В едва ли не самом известном из гражданско-правовых правил, о виндикационном требовании к добросовестному приобретателю, мы видим эксплицитно выраженную формулу: добросовестен тот приобретатель, который не мог знать, что приобрёл имущество у лица, юридически неспособного к его отчуждению, то есть тот, кто обосновывает своё притязание указанием на обстоятельство, о правовой инвалидности какового в качестве такового обоснования ему ничего не могло быть известно: он защищает своё владение тем, что вещь к нему перешла в результате исполнения заключённой им с третьим лицом сделки, и в этой его защите нет конфликта намерений: он и тогда, а не только сейчас, рассматривал эту сделку как основание для своего права на вещь. Недобросовестен же, следовательно, тот приобретатель, кто в защиту своего владения ссылается на сделку, в исполнение которой к нему перешла вещь, но которая уже в момент её совершения отнюдь не считалась им же самим основанием для возникновения права, поскольку её недействительность не была для него секретом; таким образом, этот приобретатель, в момент возникновения обстоятельства, на которое он ныне ссылается для обоснования права, противопоставляя это обстоятельство прочим, юридически заведомо негодным (находке, краже) способам оккупации, как якобы легитимирующее его владение, в действительности вовсе не приписывал ему такое значение, комфортно смирившись с тем, что приобретает вещь незаконно.

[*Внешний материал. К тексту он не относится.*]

(** * Network transport layer of xash3d-fwgs: registry and WebRTC packet queue

    A shallow embedding of

    - [engine/common/net_transport.h]   (the descriptor type),
    - [engine/common/net_transport.c]   (the registry and the UDP transport),
    - [engine/common/net_transport_webrtc.c] (the WebRTC transport and its
      ring buffer of incoming packets),

    followed by the properties of the registry and of the queue.

    Conventions.  A C [int] is a [Z]; arithmetic that can leave the range of
    [int] goes through [int_wrap].  C's [%] truncates towards zero, so it is
    [Z.rem].  An array is a list addressed with stdpp's lookup and insert; an
    access outside the array, and a [memcpy] that runs past either buffer, is
    undefined in C and makes the embedded function return [None].  A nullable
    pointer is an [option].  The process state is threaded explicitly through
    every function as a [world]. *)

From Stdlib Require Import ZArith Lia Bool String Strings.Byte.
From stdpp Require Import base tactics option list.

Local Open Scope string_scope.
Local Open Scope list_scope.
Local Open Scope Z_scope.

(** Splitting a conjunction into its parts, without unfolding anything. *)
Ltac split_conj := repeat match goal with |- _ /\ _ => split end.

(** ** Machine integers *)

Definition INT_MIN : Z := - 2 ^ 31.
Definition INT_MAX : Z := 2 ^ 31 - 1.

(** The value an [int] holds after a computation whose exact result is [z]. *)
Definition int_wrap (z : Z) : Z := (z + 2 ^ 31) mod 2 ^ 32 - 2 ^ 31.

Definition int_range (z : Z) : Prop := INT_MIN <= z <= INT_MAX.

(** ** Constants of net_transport_webrtc.c *)

Definition WEBRTC_QUEUE_SIZE : Z := 64.
Definition WEBRTC_MAX_PACKET_SIZE : Z := 2048.

(** ** Console output

    [Con_Printf] and [Con_DPrintf] belong to the engine's console, which is
    not part of these files.  A call is recorded with its format string and
    its arguments, in order. *)

Inductive log_arg : Type :=
| ArgInt (z : Z)
| ArgStr (s : string).

Record log_entry : Type := LogEntry {
  log_developer : bool;      (* true for Con_DPrintf *)
  log_format : string;
  log_args : list log_arg
}.

(** ** memcpy *)

(** [memcpy dst src n] is the content of [dst] after [memcpy( dst, src, n )]:
    the first [n] bytes come from [src], the rest of [dst] stays.  It is
    undefined when [n] is negative (a huge [size_t]) or when either buffer
    holds fewer than [n] bytes. *)
Definition memcpy (dst src : list byte) (n : Z) : option (list byte) :=
  if (0 <=? n) && (n <=? Z.of_nat (length src)) && (n <=? Z.of_nat (length dst))
  then Some (take (Z.to_nat n) src ++ drop (Z.to_nat n) dst)
  else None.

(** ** Addresses of the transport descriptors

    The program has two descriptors, both static: [g_udp_transport] in
    net_transport.c and [g_webrtc_transport] in net_transport_webrtc.c.  A
    [net_transport_t *] is the address of one of them, or [NULL]. *)

Inductive transport_id : Type :=
| UDP_TRANSPORT       (* &g_udp_transport *)
| WEBRTC_TRANSPORT.   (* &g_webrtc_transport *)

Definition net_transport_ptr : Type := option transport_id.
Definition NULL : net_transport_ptr := None.

(** ** A sample environment

    Stand-ins for the parts that lie outside the two files, to run the
    embedded code on concrete inputs: an address is four numbers and a port,
    [NET_StringToAdr] knows the one string the transport passes, and the
    JavaScript side is a channel that is open or not and records what it was
    given; it takes a whole buffer or nothing. *)

Inductive sample_adr : Type :=
| SampleAdr (ip : list Z) (port : Z).

Definition sample_adr_zero : sample_adr := SampleAdr [0; 0; 0; 0] 0.

Definition sample_StringToAdr (s : string) (a : sample_adr) : bool * sample_adr :=
  if String.eqb s "127.0.0.1:27015"
  then (true, SampleAdr [127; 0; 0; 1] 27015)
  else (false, a).

Definition sample_AdrToString (a : sample_adr) : string :=
  match a with
  | SampleAdr [127; 0; 0; 1] 27015 => "127.0.0.1:27015"
  | _ => "0.0.0.0:0"
  end.

Record sample_js : Type := SampleJs {
  js_open : bool;
  js_sent : list (list byte)
}.

Definition sample_init_js (j : sample_js) : Z * sample_js :=
  ((if js_open j then 1 else 0), j).

Definition sample_send (buf : list byte) (len : Z) (j : sample_js) : Z * sample_js :=
  if js_open j && (0 <=? len) && (len <=? Z.of_nat (length buf))
  then (len, SampleJs (js_open j) (js_sent j ++ [take (Z.to_nat len) buf]))
  else (0, j).

Section Transport.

В соответствии с правилом абз. 4 п. 2 ст. 166, сторона, из поведения которой явствует ее воля сохранить силу сделки, не вправе оспаривать сделку по основанию, о котором эта сторона знала или должна была знать при проявлении ее воли. Термином «недобросовестность» законодатель не воспользовался, но легко видеть тождество конструкции в этом и предыдущем примере. Намерения субъекта, а это выраженный в представлении о конкретных действиях интерес, конфликтны; он ссылается, т.е. придаёт юридическое значение, в обоснование своего правопритязания, на то самое обстоятельство, с которым, и ранее вполне его сознавая, ясно показывал намерение не считаться; дефектом сделки, ныне якобы столь для него серьёзным, что мириться с ним он не видит возможности, ранее он не тяготился и тем самым не мог не внушать контрагенту поводы исходить из того, что сделка не будет им оспорена. Формула обсуждаемой конструкции точь в точь такая же, как и в примере с виндикацией.

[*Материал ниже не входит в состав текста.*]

(** What [num_get] reads back from the digits of a positive number. *)
Lemma num_get_digits lo hi p :
  num_get_integer lo hi (str (NilEmpty.string_of_uint (Pos.to_uint p)))
  = if (Z.pos p <? lo)%Z then (lo, true, [])
    else if (hi <? Z.pos p)%Z then (hi, true, [])
    else (Z.pos p, false, []).
Proof.
  destruct (digits_of_positive p) as (c & r & Hstr & Hc).
  destruct (isdigit_plain c Hc) as (_ & Hminus & Hplus).
  unfold num_get_integer. rewrite Hstr.
  rewrite !decide_False by done. rewrite <- Hstr.
  rewrite span_digits_uint, digits_value_uint, DecimalPos.Unsigned.of_to.
  rewrite Hstr. done.
Qed.

Lemma num_get_minus_digits lo hi p :
  num_get_integer lo hi
    ("-"%char :: str (NilEmpty.string_of_uint (Pos.to_uint p)))
  = if (Z.neg p <? lo)%Z then (lo, true, [])
    else if (hi <? Z.neg p)%Z then (hi, true, [])
    else (Z.neg p, false, []).
Proof.
  destruct (digits_of_positive p) as (c & r & Hstr & Hc).
  unfold num_get_integer. rewrite decide_True by done.
  rewrite span_digits_uint, digits_value_uint, DecimalPos.Unsigned.of_to.
  rewrite Hstr. done.
Qed.
End numbers_as_text.

Lemma valueOfString_integer_toString (lo hi z : Z) :
  valueOfString_integer lo hi (toString z)
  = if ((lo <=? z) && (z <=? hi))%Z then Returned z
    else Thrown (conversion_error (toString z)).
Proof.
  destruct z as [|p|p].
  { change (toString 0) with ["0"%char].
    unfold valueOfString_integer, extract_integer.
    change (skipws ["0"%char]) with ["0"%char]. cbv iota.
    assert (num_get_integer lo hi ["0"%char]
            = if (0 <? lo)%Z then (lo, true, [])
              else if (hi <? 0)%Z then (hi, true, [])
              else (0%Z, false, [])) as -> by done.
    destruct (0 <? lo)%Z eqn:Hlo, (hi <? 0)%Z eqn:Hhi;
      destruct (lo <=? 0)%Z eqn:Hlo', (0 <=? hi)%Z eqn:Hhi'; simpl; try done; lia. }
  all: unfold valueOfString_integer, extract_integer, toString;
    cbn [Z.to_int NilEmpty.string_of_int].
  - destruct (digits_of_positive p) as (c & r & Hstr & Hc).
    destruct (isdigit_plain c Hc) as (Hspace & _ & _).
    assert (skipws (str (NilEmpty.string_of_uint (Pos.to_uint p)))
            = str (NilEmpty.string_of_uint (Pos.to_uint p))) as ->
      by (rewrite Hstr; simpl; by rewrite Hspace).
    rewrite num_get_digits. rewrite Hstr at 1.
    destruct (Z.pos p <? lo)%Z eqn:Hlo, (hi <? Z.pos p)%Z eqn:Hhi;
      destruct (lo <=? Z.pos p)%Z eqn:Hlo', (Z.pos p <=? hi)%Z eqn:Hhi';
      simpl; try done; lia.
  - change (str (String "-" (NilEmpty.string_of_uint (Pos.to_uint p))))
      with ("-"%char :: str (NilEmpty.string_of_uint (Pos.to_uint p))).
    cbn [skipws]. change (isspace "-") with false. cbn iota.
    rewrite num_get_minus_digits.
    destruct (Z.neg p <? lo)%Z eqn:Hlo, (hi <? Z.neg p)%Z eqn:Hhi;
      destruct (lo <=? Z.neg p)%Z eqn:Hlo', (Z.neg p <=? hi)%Z eqn:Hhi';
      simpl; try done; lia.
Qed.

(** X1.  Reading back a number that [toString] wrote gives the number when
    it is in the range of the type read, and throws the conversion error
    when it is not. *)
Theorem valueOfString_toString (lo hi z : Z) :
  valueOfString_integer lo hi (toString z)
  = if ((lo <=? z) && (z <=? hi))%Z then Returned z
    else Thrown (conversion_error (toString z)).
Proof. apply valueOfString_integer_toString. Qed.

(** X2.  A key that the dictionary lacks reads as the empty text: the
    boolean read gives [false] without an error, each integer read throws
    the conversion error. *)
Theorem GetTypedMetaData_missing_key (dict : MetaDataDictionary)
    (key : list ascii) :
  dict !! key = None →
  GetTypedMetaData_bool dict key = Returned false
  ∧ GetTypedMetaData_int dict key = Thrown (conversion_error [])
  ∧ GetTypedMetaData_short dict key = Thrown (conversion_error [])
  ∧ GetTypedMetaData_long dict key = Thrown (conversion_error []).
Proof.
  intros Hkey.
  unfold GetTypedMetaData_bool, GetTypedMetaData_int, GetTypedMetaData_short,
    GetTypedMetaData_long, ExposeMetaData.
  rewrite Hkey. done.
Qed.

Lemma GetTypedMetaData_missing_key_empty :
  GetTypedMetaData_bool ∅ (str "UseLUT") = Returned false
  ∧ GetTypedMetaData_int ∅ (str "UseLUT") = Thrown (conversion_error [])
  ∧ GetTypedMetaData_short ∅ (str "UseLUT") = Thrown (conversion_error [])
  ∧ GetTypedMetaData_long ∅ (str "UseLUT") = Thrown (conversion_error []).
Proof. apply (GetTypedMetaData_missing_key ∅ (str "UseLUT")). done. Defined.

(** ** Frames *)

Section frames.
Implicit Types (pipe taken rest : list pipe_data).
Implicit Types (imgInfo errorMessage body text : list ascii).

Lemma ends_with_blank_line_spec imgInfo :
  ends_with_blank_line imgInfo = true ↔ ∃ body, imgInfo = body ++ [LF; LF].
Proof.
  unfold ends_with_blank_line, substr. split.
  - intros [Hlen Hend%bool_decide_eq_true]%andb_true_iff.
    apply Nat.leb_le in Hlen.
    exists (take (length imgInfo - 2) imgInfo).
    rewrite <- Hend.
    rewrite (take_ge (drop _ _)) by (rewrite length_drop; lia).
    by rewrite take_drop.
  - intros [body ->]. rewrite length_app. change (length [LF; LF]) with 2.
    apply andb_true_iff. split; [apply Nat.leb_le; lia |].
    apply bool_decide_eq_true.
    replace (length body + 2 - 2) with (length body) by lia.
    by rewrite drop_app_length.
Qed.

Мы здесь же, в ст. 166, видим ту же самую конструкцию разбираемого понятия в другом правиле, устанавливающем связь между согласованностью намерений субъекта и его возможностями по дезактивации правовой силы сделки. Иллюстративно для нашей задачи, в этом правиле термин «добросовестность» присутствует. В новом пункте 5 ст. 166 лишается правовой силы заявление о недействительности сделки лица, которое действует недобросовестно, в частности, своим поведением даёт основание другим лицам полагаться на действительность сделки. Разница с предыдущей санкцией в том, что последняя норма адресована не только сторонам сделки и шире по запретительному объёму. Заявлять о недействительности сделки (не только оспаривать её и не только требовать признания недействительности предположительно ничтожной сделки путём судебной защиты) любое недобросовестное лицо (не только недобросовестная сторона), в том числе убеждающее прочих лиц своим поведением в её юридической безупречности, лишается возможности по всякому основанию, а не только по тому, предположительная недействительность которого его прежде не беспокоила (12).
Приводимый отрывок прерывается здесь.